**GOAL OF THE EXERCISE**
Once the line with "(** C6: for" is found in the data, output it and each following line exactly, up to and including the line with "destruct (update_admin_account_store w", and nothing before or after.

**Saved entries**
----
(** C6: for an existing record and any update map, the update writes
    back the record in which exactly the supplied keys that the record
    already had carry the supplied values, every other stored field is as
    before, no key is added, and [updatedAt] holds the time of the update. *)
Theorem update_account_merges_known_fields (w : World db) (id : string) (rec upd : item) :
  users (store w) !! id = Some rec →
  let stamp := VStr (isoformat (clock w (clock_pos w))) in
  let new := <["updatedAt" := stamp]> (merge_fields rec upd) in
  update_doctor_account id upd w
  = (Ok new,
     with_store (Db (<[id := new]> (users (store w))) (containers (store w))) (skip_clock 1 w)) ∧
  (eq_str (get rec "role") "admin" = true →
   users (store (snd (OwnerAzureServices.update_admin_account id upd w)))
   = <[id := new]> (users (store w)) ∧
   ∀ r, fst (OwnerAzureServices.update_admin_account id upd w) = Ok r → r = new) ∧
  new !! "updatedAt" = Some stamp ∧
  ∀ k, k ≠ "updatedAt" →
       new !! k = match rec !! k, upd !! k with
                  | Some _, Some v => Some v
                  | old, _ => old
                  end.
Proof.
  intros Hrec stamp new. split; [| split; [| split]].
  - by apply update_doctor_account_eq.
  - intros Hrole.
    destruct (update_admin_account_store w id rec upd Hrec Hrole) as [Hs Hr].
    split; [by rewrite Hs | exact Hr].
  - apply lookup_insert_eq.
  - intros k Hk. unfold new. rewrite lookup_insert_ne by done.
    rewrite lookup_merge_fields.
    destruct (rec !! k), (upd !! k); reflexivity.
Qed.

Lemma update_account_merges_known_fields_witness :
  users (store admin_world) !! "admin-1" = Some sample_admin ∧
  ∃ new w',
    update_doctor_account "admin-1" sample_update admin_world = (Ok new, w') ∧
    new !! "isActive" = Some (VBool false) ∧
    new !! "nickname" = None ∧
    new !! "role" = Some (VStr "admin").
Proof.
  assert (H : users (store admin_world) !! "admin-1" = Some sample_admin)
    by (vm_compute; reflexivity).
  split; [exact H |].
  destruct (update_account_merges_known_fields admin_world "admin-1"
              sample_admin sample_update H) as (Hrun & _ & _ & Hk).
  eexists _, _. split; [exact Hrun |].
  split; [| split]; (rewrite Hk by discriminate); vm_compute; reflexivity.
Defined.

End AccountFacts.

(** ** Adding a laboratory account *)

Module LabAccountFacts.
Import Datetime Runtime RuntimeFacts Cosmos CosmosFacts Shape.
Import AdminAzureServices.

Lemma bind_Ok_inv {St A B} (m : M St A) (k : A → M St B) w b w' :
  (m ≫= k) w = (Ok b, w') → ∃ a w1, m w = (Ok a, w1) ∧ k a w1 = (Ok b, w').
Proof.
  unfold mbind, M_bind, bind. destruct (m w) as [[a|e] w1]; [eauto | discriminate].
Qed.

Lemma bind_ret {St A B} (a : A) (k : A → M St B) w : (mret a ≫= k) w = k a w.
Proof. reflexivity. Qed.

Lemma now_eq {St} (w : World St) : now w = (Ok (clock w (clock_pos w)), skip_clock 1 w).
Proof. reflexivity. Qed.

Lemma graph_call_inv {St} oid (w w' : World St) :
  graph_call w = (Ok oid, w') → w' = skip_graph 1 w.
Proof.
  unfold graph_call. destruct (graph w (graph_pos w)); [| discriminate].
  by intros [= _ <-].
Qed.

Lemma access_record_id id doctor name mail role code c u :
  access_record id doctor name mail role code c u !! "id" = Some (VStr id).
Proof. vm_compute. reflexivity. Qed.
----
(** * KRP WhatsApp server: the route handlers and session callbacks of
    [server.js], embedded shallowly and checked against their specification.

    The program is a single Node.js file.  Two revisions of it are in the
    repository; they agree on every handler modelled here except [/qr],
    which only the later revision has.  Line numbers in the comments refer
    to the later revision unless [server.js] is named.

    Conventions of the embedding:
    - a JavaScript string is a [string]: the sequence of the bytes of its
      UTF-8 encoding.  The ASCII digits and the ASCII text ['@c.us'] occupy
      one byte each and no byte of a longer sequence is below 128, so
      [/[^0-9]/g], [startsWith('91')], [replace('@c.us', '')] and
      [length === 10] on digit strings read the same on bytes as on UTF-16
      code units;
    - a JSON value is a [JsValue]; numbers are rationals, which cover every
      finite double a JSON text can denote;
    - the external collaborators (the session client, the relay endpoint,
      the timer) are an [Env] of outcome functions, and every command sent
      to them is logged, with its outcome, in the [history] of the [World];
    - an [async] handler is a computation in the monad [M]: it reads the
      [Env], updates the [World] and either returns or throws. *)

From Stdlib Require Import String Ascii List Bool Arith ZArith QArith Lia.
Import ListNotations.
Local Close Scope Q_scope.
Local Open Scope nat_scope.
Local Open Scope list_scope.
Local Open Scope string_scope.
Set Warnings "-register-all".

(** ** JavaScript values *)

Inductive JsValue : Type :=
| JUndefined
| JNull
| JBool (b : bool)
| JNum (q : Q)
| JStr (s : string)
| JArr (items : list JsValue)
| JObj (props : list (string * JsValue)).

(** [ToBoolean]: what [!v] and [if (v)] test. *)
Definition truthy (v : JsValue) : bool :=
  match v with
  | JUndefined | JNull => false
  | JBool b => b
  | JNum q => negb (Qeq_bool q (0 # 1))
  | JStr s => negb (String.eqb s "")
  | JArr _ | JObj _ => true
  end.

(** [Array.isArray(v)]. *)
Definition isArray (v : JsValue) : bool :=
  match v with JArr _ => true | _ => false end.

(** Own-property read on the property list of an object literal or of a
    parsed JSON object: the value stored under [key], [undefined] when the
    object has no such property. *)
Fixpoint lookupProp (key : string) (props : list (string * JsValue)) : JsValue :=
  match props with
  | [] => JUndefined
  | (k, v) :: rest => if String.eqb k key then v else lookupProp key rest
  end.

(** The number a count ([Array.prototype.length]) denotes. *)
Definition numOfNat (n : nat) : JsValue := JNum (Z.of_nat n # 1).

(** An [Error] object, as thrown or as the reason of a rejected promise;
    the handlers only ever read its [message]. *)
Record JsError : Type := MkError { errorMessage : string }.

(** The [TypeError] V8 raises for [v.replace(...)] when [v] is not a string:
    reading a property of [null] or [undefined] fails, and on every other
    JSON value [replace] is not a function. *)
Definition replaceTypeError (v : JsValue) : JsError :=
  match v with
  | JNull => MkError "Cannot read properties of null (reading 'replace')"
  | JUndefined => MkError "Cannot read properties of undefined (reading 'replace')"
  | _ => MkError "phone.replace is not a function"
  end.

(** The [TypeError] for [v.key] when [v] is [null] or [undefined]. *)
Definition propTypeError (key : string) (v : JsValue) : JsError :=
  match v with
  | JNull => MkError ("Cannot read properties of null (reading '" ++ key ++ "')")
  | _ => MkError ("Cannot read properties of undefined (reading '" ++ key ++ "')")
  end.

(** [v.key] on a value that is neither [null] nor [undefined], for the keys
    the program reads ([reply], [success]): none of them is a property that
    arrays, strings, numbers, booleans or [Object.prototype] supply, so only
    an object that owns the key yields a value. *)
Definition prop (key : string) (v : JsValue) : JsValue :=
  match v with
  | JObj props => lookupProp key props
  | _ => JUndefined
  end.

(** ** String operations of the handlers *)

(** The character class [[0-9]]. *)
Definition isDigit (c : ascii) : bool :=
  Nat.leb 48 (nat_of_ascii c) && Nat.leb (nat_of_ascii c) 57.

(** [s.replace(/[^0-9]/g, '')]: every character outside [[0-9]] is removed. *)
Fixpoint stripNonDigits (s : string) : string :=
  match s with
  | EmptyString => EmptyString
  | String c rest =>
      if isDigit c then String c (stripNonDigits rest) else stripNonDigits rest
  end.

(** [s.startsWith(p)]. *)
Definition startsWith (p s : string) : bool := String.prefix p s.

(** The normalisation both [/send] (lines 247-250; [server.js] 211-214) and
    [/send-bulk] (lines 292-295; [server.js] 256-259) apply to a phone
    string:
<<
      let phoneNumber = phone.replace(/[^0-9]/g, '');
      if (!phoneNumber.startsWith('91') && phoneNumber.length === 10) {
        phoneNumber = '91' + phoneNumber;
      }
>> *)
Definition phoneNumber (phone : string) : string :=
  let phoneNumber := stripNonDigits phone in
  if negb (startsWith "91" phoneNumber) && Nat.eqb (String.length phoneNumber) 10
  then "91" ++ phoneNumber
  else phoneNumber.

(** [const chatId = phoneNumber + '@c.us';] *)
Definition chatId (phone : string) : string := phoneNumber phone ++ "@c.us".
----
**RESULT OF THE TASK**
(** C6: for an existing record and any update map, the update writes
    back the record in which exactly the supplied keys that the record
    already had carry the supplied values, every other stored field is as
    before, no key is added, and [updatedAt] holds the time of the update. *)
Theorem update_account_merges_known_fields (w : World db) (id : string) (rec upd : item) :
  users (store w) !! id = Some rec →
  let stamp := VStr (isoformat (clock w (clock_pos w))) in
  let new := <["updatedAt" := stamp]> (merge_fields rec upd) in
  update_doctor_account id upd w
  = (Ok new,
     with_store (Db (<[id := new]> (users (store w))) (containers (store w))) (skip_clock 1 w)) ∧
  (eq_str (get rec "role") "admin" = true →
   users (store (snd (OwnerAzureServices.update_admin_account id upd w)))
   = <[id := new]> (users (store w)) ∧
   ∀ r, fst (OwnerAzureServices.update_admin_account id upd w) = Ok r → r = new) ∧
  new !! "updatedAt" = Some stamp ∧
  ∀ k, k ≠ "updatedAt" →
       new !! k = match rec !! k, upd !! k with
                  | Some _, Some v => Some v
                  | old, _ => old
                  end.
Proof.
  intros Hrec stamp new. split; [| split; [| split]].
  - by apply update_doctor_account_eq.
  - intros Hrole.
    destruct (update_admin_account_store w id rec upd Hrec Hrole) as [Hs Hr].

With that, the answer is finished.